# Integral of dx/(sqrt(d^2+x^2))

by carlosbgois
Tags: dx or sqrtd2, integral
 P: 49 Hi there. Evaluating the expression $\int\frac{dx}{\sqrt{x^{2}+y^{2}}}$ I can get to the result $ln(\frac{x+\sqrt{x^{2}+y^{2}}}{d})$, but in my book it goes from this directly to $ln (x+\sqrt{x^{2}+y^{2}})$, a result wolframalpha says is valid for 'restricted $x$ values'. What does it mean? What are those restricted values? Why? Many thanks.
P: 606
 Quote by carlosbgois Hi there. Evaluating the expression $\int\frac{dx}{\sqrt{x^{2}+y^{2}}}$ I can get to the result $ln(\frac{x+\sqrt{x^{2}+y^{2}}}{d})$, but in my book it goes from this directly to $ln (x+\sqrt{x^{2}+y^{2}})$, a result wolframalpha says is valid for 'restricted $x$ values'. What does it mean? What are those restricted values? Why?
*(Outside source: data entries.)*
(* ===== verification/Yaml.v ===== *)
(** * What is promised of YAML

    The laws of the interface [RestorePlan.YamlLib], which stands for sigs.k8s.io/yaml
    and the YAML reader of apimachinery, and JSON text as an instance of them. *)

From S2P Require Import Prelude GoLib GoNet GoUtf8 Kube Doc Json JsonText JsonProps JsonAny.
From S2P Require Import RestorePlan Serialize.
From Stdlib Require Import Ascii.
From stdpp Require Import options.

Local Open Scope Z_scope.

(** ** The codec *)

(** The values a codec gives back: valid UTF-8, whole numbers that a float64 holds,
    and no deeper nesting than [d]. *)
Inductive exact : Z → val → Prop :=
  | exact_null d : exact d VNull
  | exact_bool d b : exact d (VBool b)
  | exact_num d z : - 2 ^ 53 ≤ z ≤ 2 ^ 53 → exact d (VNum z)
  | exact_str d s : to_valid s = s → exact d (VStr s)
  | exact_list d l : 0 < d → (∀ v, v ∈ l → exact (d - 1) v) → exact d (VList l)
  | exact_map d (m : gmap string val) :
      0 < d → (∀ k v, m !! k = Some v → to_valid k = k) →
      (∀ k v, m !! k = Some v → exact (d - 1) v) → exact d (VMap m).

(** What sigs.k8s.io/yaml and the YAML reader of apimachinery promise on documents that
    are mappings: documents joined by separator lines are read one by one, each with
    the line break before its separator; a mapping is read back, whatever line break
    follows it; and its text has a line with more than a comment. *)
Class YamlLaws `{YamlLib} := {
  yaml_Documents_empty : yaml_Documents "" = ([], None);
  yaml_Documents_joined os bs :
    Forall2 (λ o b, yaml_Marshal o = inr b) os bs → bs ≠ [] →
    yaml_Documents (Join bs doc_separator +:+ newline) = ((λ b, b +:+ newline) <$> bs, None);
  yaml_Unmarshal_back o b :
    exact maxNestingDepth (VMap o) → yaml_Marshal o = inr b → yaml_Unmarshal (b +:+ newline) = inr o;
  yaml_Marshal_line o b :
    o ≠ ∅ → yaml_Marshal o = inr b →
    ∃ line, line ∈ SplitByte b "010" ∧ TrimSpace line ≠ "" ∧
            HasPrefix (TrimSpace line) "---" = false ∧ HasPrefix (TrimSpace line) "#" = false;
}.

(** ** Lines *)

Lemma SplitByte_nonempty s c : SplitByte s c ≠ [].
Proof.
  destruct s as [|a s]; [done|]. cbn [SplitByte]. destruct (Ascii.eqb a c); [done|]. by destruct (SplitByte s c).
Qed.

Lemma SplitByte_end s c : SplitByte (s +:+ String c EmptyString) c = SplitByte s c ++ [""].
Proof.
  induction s as [|a s IH]; [rewrite append_nil_l; cbn [SplitByte app]; by rewrite Ascii.eqb_refl|]. rewrite append_cons. cbn [SplitByte].
  rewrite IH. destruct (Ascii.eqb a c); [done|]. destruct (SplitByte s c) eqn:Hs; [|done].
  by destruct (SplitByte_nonempty s c).
Qed.

(** ** JSON as YAML

    Each document is one line of JSON. *)

Fixpoint any_of (v : val) : any :=
  match v with
  | VNull => ANull
  | VBool b => ABool b
  | VNum z => AInt z
  | VStr s => AStr s
  | VList l => AArr (any_of <$> l)
  | VMap m => AMap (map_fold (λ k v acc, (k, any_of v) :: acc) [] m)
  end.

Fixpoint val_of (j : jval) : val :=
  match j with
  | JNull => VNull
  | JBool b => VBool b
  | JNum lit => match Atoi lit with Some z => VNum z | None => VNull end
  | JStr s => VStr s
  | JArr l => VList (val_of <$> l)
  | JObj l => VMap (list_to_map ((λ kv, (kv.1.1, val_of kv.1.2)) <$> l))
  end.

Definition json_YamlLib : YamlLib := {|
  yaml_Documents s :=
    ((λ l, l +:+ newline) <$> filter (λ l, l ≠ "" ∧ l ≠ "---") (SplitByte s "010"), None);
  yaml_Unmarshal s :=
    match val_of <$> json_parse s with
    | Some (VMap m) => inr m
    | _ => inl (ErrMsg "not a mapping")
    end;
  yaml_Marshal o := inr (json_any (any_of (VMap o)));
|}.

Lemma any_of_map m : any_of (VMap m) = AMap ((λ kv, (kv.1, any_of kv.2)) <$> map_to_list m).
Proof.
  cbn [any_of]. f_equal. rewrite map_fold_foldr. induction (map_to_list m) as [|[k v] l IH]; [done|].
  cbn. by rewrite IH.
Qed.

Lemma foldr_max_le_inv {A} (f : A → Z) l d :
  0 ≤ d → Forall (λ x, f x ≤ d) l → foldr (λ x m, Z.max (f x) m) 0 l ≤ d.
Proof. intros Hd. induction 1; cbn; lia. Qed.

Lemma exact_any d v : exact d v → val_of (jval_of (any_of v)) = v ∧ (0 ≤ d → depth (any_of v) ≤ d).
Proof.
  induction 1 as [|d b|d z Hz|d s Hs|d l Hd Hl IH|d m Hd Hm Hv IH].
  - done.
  - done.
  - cbn [any_of jval_of val_of]. by rewrite Atoi_fmt_d by lia.
  - cbn [any_of jval_of val_of]. by rewrite Hs.
  - cbn [any_of jval_of val_of depth]. split.
    + f_equal. rewrite <- !list_fmap_compose. rewrite <- (list_fmap_id l) at 2.
      apply list_fmap_ext. intros i v Hv. by apply (IH v), (list_elem_of_lookup_2 _ i).
    + intros _. enough (foldr (λ x m, Z.max (depth x) m) 0 (any_of <$> l) ≤ d - 1) by lia.
      apply foldr_max_le_inv; [lia|]. apply Forall_fmap, Forall_forall. intros v Hv. apply (IH v Hv). lia.
  - rewrite any_of_map. assert (Hin : ∀ k v, (k, v) ∈ map_to_list m → m !! k = Some v)
      by (intros k v; apply elem_of_map_to_list).
    cbn [jval_of val_of depth]. split.
    + f_equal. rewrite <- !list_fmap_compose. rewrite <- (list_to_map_to_list m) at 2. f_equal.
      rewrite <- (list_fmap_id (map_to_list m)) at 2. apply list_fmap_ext.
      intros i [k v] Hk%list_elem_of_lookup_2%Hin. cbn [compose fst snd].
      rewrite (Hm k v Hk). by destruct (IH k v Hk) as [-> _].
    + intros _. enough (foldr (λ kv m, Z.max (depth kv.2) m) 0
        ((λ kv, (kv.1, any_of kv.2)) <$> map_to_list m) ≤ d - 1) by lia.
      apply (foldr_max_le_inv (λ kv, depth kv.2)); [lia|]. apply Forall_fmap, Forall_forall.
      intros [k v] Hk%Hin. cbn. apply (IH k v Hk). lia.
Qed.

(** *** The text is one line *)

Lemma hex4_no_newline a b c d r :
  hex4 (String a (String b (String c (String d EmptyString)))) = Some r →
  byte_in "010" (String a (String b (String c (String d EmptyString)))) = false.
Proof.
  assert (Hx : ∀ x v, hex_digit_val x = Some v → Ascii.eqb x "010" = false)
    by (intros x v Hv; apply Ascii.eqb_neq; by intros ->).
  cbn [hex4 byte_in].
  destruct (hex_digit_val a) eqn:Ha, (hex_digit_val b) eqn:Hb, (hex_digit_val c) eqn:Hc, (hex_digit_val d) eqn:Hd;
    try done.
  by rewrite (Hx _ _ Ha), (Hx _ _ Hb), (Hx _ _ Hc), (Hx _ _ Hd).
Qed.

(** The scanner takes no control byte. *)
Lemma scan_string_no_newline n s raw rest :
  (String.length s <= n)%nat → scan_string s = Some (raw, rest) → byte_in "010" raw = false.
Proof.
  revert s raw rest. induction n as [|n IH]; intros [|c s] raw rest Hn; try by (cbn in Hn; lia) || done.
  cbn [scan_string]. destruct (Ascii.eqb c dquote); [by intros [= <- <-]|].
  cbn in Hn. destruct (Ascii.eqb c "\") eqn:Hb.
  - destruct s as [|e s]; [done|]. cbn in Hn. destruct (Ascii.eqb e "u") eqn:He.
    + apply Ascii.eqb_eq in He as ->. destruct s as [|a [|b [|x [|d s]]]]; try done.
      destruct (hex4 _) eqn:Hh; [|done]. apply hex4_no_newline in Hh.
      destruct (scan_string s) as [[raw' r']|] eqn:Hs; [|done]. intros [= <- <-].
      apply IH in Hs; [|cbn in Hn; lia]. cbn [byte_in backslash] in *. rewrite Hs.
      by rewrite !orb_false_r in *.
    + case_bool_decide as Hin; [|done]. destruct (scan_string s) as [[raw' r']|] eqn:Hs; [|done].
      intros [= <- <-]. apply IH in Hs; [|lia]. cbn [byte_in backslash]. rewrite Hs, orb_false_r.
      cbn [orb Ascii.eqb Bool.eqb]. apply Ascii.eqb_neq. intros ->. revert Hin. by apply (bool_decide_unpack _).
  - destruct (byte_val c <? 32) eqn:Hc; [done|]. destruct (scan_string s) as [[raw' r]|] eqn:Hs; [|done].
    intros [= <- <-]. cbn [byte_in]. rewrite (IH s raw' r) by (done || lia). rewrite orb_false_r.
    apply Ascii.eqb_neq. by intros ->.
Qed.

Lemma json_string_no_newline s : byte_in "010" (json_string s) = false.
Proof.
  pose proof (scan_json_string s "") as Hs. eapply scan_string_no_newline in Hs; [|done].
  unfold json_string. change (byte_in "010" (map_runes json_rune s +:+ char dquote) = false).
  by rewrite byte_in_append, Hs.
Qed.

Lemma Join_no_newline l : Forall (λ s, byte_in "010" s = false) l → byte_in "010" (Join l ",") = false.
Proof.
  induction 1 as [|s l Hs Hl IH]; [done|]. destruct l as [|s' l]; [done|].
  change (Join (s :: s' :: l) ",") with (s +:+ "," +:+ Join (s' :: l) ",").
  rewrite !byte_in_append, Hs, IH. done.
Qed.

Lemma json_any_no_newline v : byte_in "010" (json_any v) = false.
Proof.
  induction v as [|b|z|s|l IH|l IH] using any_ind; cbn [json_any].
  - done.
  - by destruct b.
  - apply byte_in_pretty_Z; [done|]. apply pretty_N_char_not. by left.
  - apply json_string_no_newline.
  - rewrite !byte_in_append, Join_no_newline; [done|]. by apply Forall_fmap.
  - unfold json_members. rewrite !byte_in_append, Join_no_newline; [done|].
    rewrite <- list_fmap_compose. apply Forall_fmap. eapply Forall_impl; [exact IH|].
    intros kv Hkv. cbn [compose fst snd]. by rewrite !byte_in_append, json_string_no_newline, Hkv.
Qed.

(** *** Nothing of it is space *)

Lemma TrimSpace_braced x : TrimSpace ("{" +:+ x +:+ "}") = "{" +:+ x +:+ "}".
Proof.
  apply TrimSpace_id; [by repeat constructor|]. rewrite !srev_app. by repeat constructor.
Qed.

Lemma json_map_braced o : ∃ x, json_any (any_of (VMap o)) = "{" +:+ x +:+ "}".
Proof. rewrite any_of_map. cbn [json_any]. unfold json_members. by eexists. Qed.

(** *** The laws *)

Lemma json_lines bs :
  Forall (λ b, byte_in "010" b = false ∧ ∃ x, b = "{" +:+ x +:+ "}") bs → bs ≠ [] →
  filter (λ l, l ≠ "" ∧ l ≠ "---") (SplitByte (Join bs doc_separator +:+ newline) "010") = bs.
Proof.
  induction 1 as [|b bs [Hb [x Hx]] Hbs IH]; [done|]. intros _.
  assert (Hne : b ≠ "" ∧ b ≠ "---") by by subst b.
  destruct bs as [|b' bs].
  - change (Join [b] doc_separator) with b. unfold newline. rewrite SplitByte_app by done.
    rewrite filter_cons_True by done. f_equal.
  - change (Join (b :: b' :: bs) doc_separator)
      with (b +:+ (newline +:+ "---" +:+ newline) +:+ Join (b' :: bs) doc_separator).
    assert (∀ t, (b +:+ (newline +:+ "---" +:+ newline) +:+ t) +:+ newline =
                 b +:+ String "010" ("---" +:+ String "010" (t +:+ newline))) as ->
      by (intros t; by rewrite !append_assoc).
    rewrite SplitByte_app by done. rewrite (SplitByte_app "---") by done.
    rewrite filter_cons_True by done. f_equal. rewrite filter_cons_False by naive_solver. by apply IH.
Qed.

Lemma json_marshal o b : @yaml_Marshal json_YamlLib o = inr b → b = json_any (any_of (VMap o)).
Proof. intros Hb. by apply (inj inr) in Hb. Qed.

#[export] Instance json_YamlLaws : @YamlLaws json_YamlLib.
Proof.
  split.
  - done.
  - intros os bs Hall Hne. cbn [yaml_Documents json_YamlLib]. rewrite json_lines; [done| |done].
    clear Hne. induction Hall as [|o b os bs Hb _ IH]; constructor; [|done]. apply json_marshal in Hb as ->.
    split; [apply json_any_no_newline|apply json_map_braced].
  - intros o b [Hv Hd]%exact_any ->%json_marshal. cbn [yaml_Unmarshal json_YamlLib].
    rewrite json_parse_any; [|by apply Hd|by right; left]. cbn [fmap option_fmap option_map].
    by rewrite Hv.
  - intros o b _ ->%json_marshal.
    destruct (json_map_braced o) as [x Hx]. exists (json_any (any_of (VMap o))).
    rewrite SplitByte_no_sep by apply json_any_no_newline. rewrite Hx, TrimSpace_braced.
    by split; [left|].
Qed.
Many thanks.

Well, since this is indefinite integration both the results are correct as their difference is just the constant $-\ln d$.

The question is: where did you get the constant $d$ from??

The result is valid for any values of $x,y, s.t. x^2+y^2\neq 0$

DonAntonio
 P: 49 Thank you. 'd' is actually a constant length (the distance from a point p to a disk, in an axis that goes through the center of the disk)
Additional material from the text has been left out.